COL SIMEON M. FOX
Kansas' 18th & 20th Adjutant General
March 1, 1895 - January 31, 1897
February 22, 1899 - February 1, 1903

Simeon Moses Fox was born on August 28, 1841 in Lansingville, New York. He moved with his family in 1853 to the Kansas territory (Highland, Kansas) where his father, a Methodist minister, worked in the misson field.

Fox was educated in Lansingville and Elmira, New York. He attend Genesee College in New York, but when his mother died, he return to Kansas and never returned to college. He enlisted in September of 1861 in Co. C, First Kansas Calvary, and later changed to the Seventh Calvary. He was the regimental adjutant with the rank of lieutenant when he was discharged in September of 1865.

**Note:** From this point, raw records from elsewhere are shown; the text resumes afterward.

(* ===== verification/SummaryProjection.v ===== *)
(** * Thread summaries: who writes which field

    Models, in apps/android/src/data, the server rows of threadListRow.ts
    ([serverRowSummary]), thread-summary-projection.ts (snapshots and journal
    events) and questionAnswerProjection.ts.  The fields of a row have one owner
    each: the device fields are gathered in [DeviceFields]. *)
From S2P Require Import Prelude JsMap Json JsonText ThreadItems Readers EventIndex ThreadEvents CursorSync.
From S2P Require Import ListStream SummaryTypes.

Local Open Scope Z_scope.

(** ** The fields of the device *)

Record DeviceFields :=
  { d_activeSubagents : option bool; d_closedQuestionTurnId : nullable jstr;
    d_deleteCommandId : option jstr; d_firstUnreadAgentTurnId : option jstr;
    d_lastSeenCursor : Z; d_latestActivityCursor : Z; d_pendingQuestion : nullable QuestionOpportunity;
    d_pendingRequestCount : Z; d_projectionCursor : option Z;
    d_skippedQuestions : nullable QuestionOpportunity;
    d_submittedQuestions : nullable QuestionOpportunity; d_unread : Z }.

Definition deviceOf (row : StoredThreadSummary) : DeviceFields :=
  {| d_activeSubagents := s_activeSubagents row; d_closedQuestionTurnId := s_closedQuestionTurnId row;
     d_deleteCommandId := s_deleteCommandId row; d_firstUnreadAgentTurnId := s_firstUnreadAgentTurnId row;
     d_lastSeenCursor := s_lastSeenCursor row; d_latestActivityCursor := s_latestActivityCursor row;
     d_pendingQuestion := s_pendingQuestion row; d_pendingRequestCount := s_pendingRequestCount row;
     d_projectionCursor := s_projectionCursor row; d_skippedQuestions := s_skippedQuestions row;
     d_submittedQuestions := s_submittedQuestions row; d_unread := s_unread row |}.

(** [{ ...row, ...device }]. *)
Definition withDevice (d : DeviceFields) (row : StoredThreadSummary) : StoredThreadSummary :=
  {| s_activeSubagents := d_activeSubagents d; s_agentNickname := s_agentNickname row;
     s_agentRole := s_agentRole row; s_archived := s_archived row;
     s_closedQuestionTurnId := d_closedQuestionTurnId d; s_codewideAgent := s_codewideAgent row;
     s_connectionId := s_connectionId row; s_cwd := s_cwd row;
     s_deleteCommandId := d_deleteCommandId d; s_firstUnreadAgentTurnId := d_firstUnreadAgentTurnId d;
     s_gitOriginUrl := s_gitOriginUrl row; s_lastSeenCursor := d_lastSeenCursor d;
     s_latestActivityCursor := d_latestActivityCursor d; s_name := s_name row;
     s_parentThreadId := s_parentThreadId row; s_pendingQuestion := d_pendingQuestion d;
     s_pendingRequestCount := d_pendingRequestCount d; s_pinCursor := s_pinCursor row;
     s_pinned := s_pinned row; s_preview := s_preview row; s_projectionCursor := d_projectionCursor d;
     s_provisionalThread := s_provisionalThread row; s_recencyAt := s_recencyAt row;
     s_remoteThreadId := s_remoteThreadId row; s_skippedQuestions := d_skippedQuestions d;
     s_status := s_status row; s_submittedQuestions := d_submittedQuestions d;
     s_unread := d_unread d; s_updatedAt := s_updatedAt row |}.

(** [{ ...device, field }]. *)
Definition withPending (q : nullable QuestionOpportunity) (d : DeviceFields) : DeviceFields :=
  {| d_activeSubagents := d_activeSubagents d; d_closedQuestionTurnId := d_closedQuestionTurnId d;
     d_deleteCommandId := d_deleteCommandId d; d_firstUnreadAgentTurnId := d_firstUnreadAgentTurnId d;
     d_lastSeenCursor := d_lastSeenCursor d; d_latestActivityCursor := d_latestActivityCursor d;
     d_pendingQuestion := q; d_pendingRequestCount := d_pendingRequestCount d;
     d_projectionCursor := d_projectionCursor d; d_skippedQuestions := d_skippedQuestions d;
     d_submittedQuestions := d_submittedQuestions d; d_unread := d_unread d |}.

Definition withClosed (turnId : nullable jstr) (d : DeviceFields) : DeviceFields :=
  {| d_activeSubagents := d_activeSubagents d; d_closedQuestionTurnId := turnId;
     d_deleteCommandId := d_deleteCommandId d; d_firstUnreadAgentTurnId := d_firstUnreadAgentTurnId d;
     d_lastSeenCursor := d_lastSeenCursor d; d_latestActivityCursor := d_latestActivityCursor d;
     d_pendingQuestion := d_pendingQuestion d; d_pendingRequestCount := d_pendingRequestCount d;
     d_projectionCursor := d_projectionCursor d; d_skippedQuestions := d_skippedQuestions d;
     d_submittedQuestions := d_submittedQuestions d; d_unread := d_unread d |}.

Definition withActivity (cursor unread : Z) (firstUnread : option jstr) (d : DeviceFields) : DeviceFields :=
  {| d_activeSubagents := d_activeSubagents d; d_closedQuestionTurnId := d_closedQuestionTurnId d;
     d_deleteCommandId := d_deleteCommandId d; d_firstUnreadAgentTurnId := firstUnread;
     d_lastSeenCursor := d_lastSeenCursor d; d_latestActivityCursor := cursor;
     d_pendingQuestion := d_pendingQuestion d; d_pendingRequestCount := d_pendingRequestCount d;
     d_projectionCursor := d_projectionCursor d; d_skippedQuestions := d_skippedQuestions d;
     d_submittedQuestions := d_submittedQuestions d; d_unread := unread |}.

Definition withProjection (cursor : Z) (d : DeviceFields) : DeviceFields :=
  {| d_activeSubagents := d_activeSubagents d; d_closedQuestionTurnId := d_closedQuestionTurnId d;
     d_deleteCommandId := d_deleteCommandId d; d_firstUnreadAgentTurnId := d_firstUnreadAgentTurnId d;
     d_lastSeenCursor := d_lastSeenCursor d; d_latestActivityCursor := d_latestActivityCursor d;
     d_pendingQuestion := d_pendingQuestion d; d_pendingRequestCount := d_pendingRequestCount d;
     d_projectionCursor := Some cursor; d_skippedQuestions := d_skippedQuestions d;
     d_submittedQuestions := d_submittedQuestions d; d_unread := d_unread d |}.

(** ** Server rows *)

Definition NEW_ROW_DEVICE_FIELDS : DeviceFields :=
  {| d_activeSubagents := None; d_closedQuestionTurnId := Some None; d_deleteCommandId := None;
     d_firstUnreadAgentTurnId := None; d_lastSeenCursor := 0; d_latestActivityCursor := 0;
     d_pendingQuestion := Some None; d_pendingRequestCount := 0; d_projectionCursor := Some 0;
     d_skippedQuestions := Some None; d_submittedQuestions := Some None; d_unread := 0 |}.

(** [value ?? null]. *)
Definition orNull {A} (value : nullable A) : nullable A := Some (mjoin value).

Early in June 1866, while living in Leavenworth, he made friends with a young Boston man named Howard Kimball who was a salesman in Drake's Bookstore in Leavenworth. Howard spoke of Manhattan, Kansas, west of the Kaw Valley, on route of the Pacific railroad under construction, and the site of Kansas State Agricultural College (later renamed Kansas State University), as a promising location for a bookstore. The two traveled by rail to Topeka and the next day covered the remaining 50 miles by overland stage.

When they arrived in Manhattan they found a need for a college bookstore and established a successful store which was eventually purchased by Guy Varney.

Fox died on March 6, 1938 and is buried in Sunset Park Cemetary (block 1, lot 150) in Manhattan, Kansas.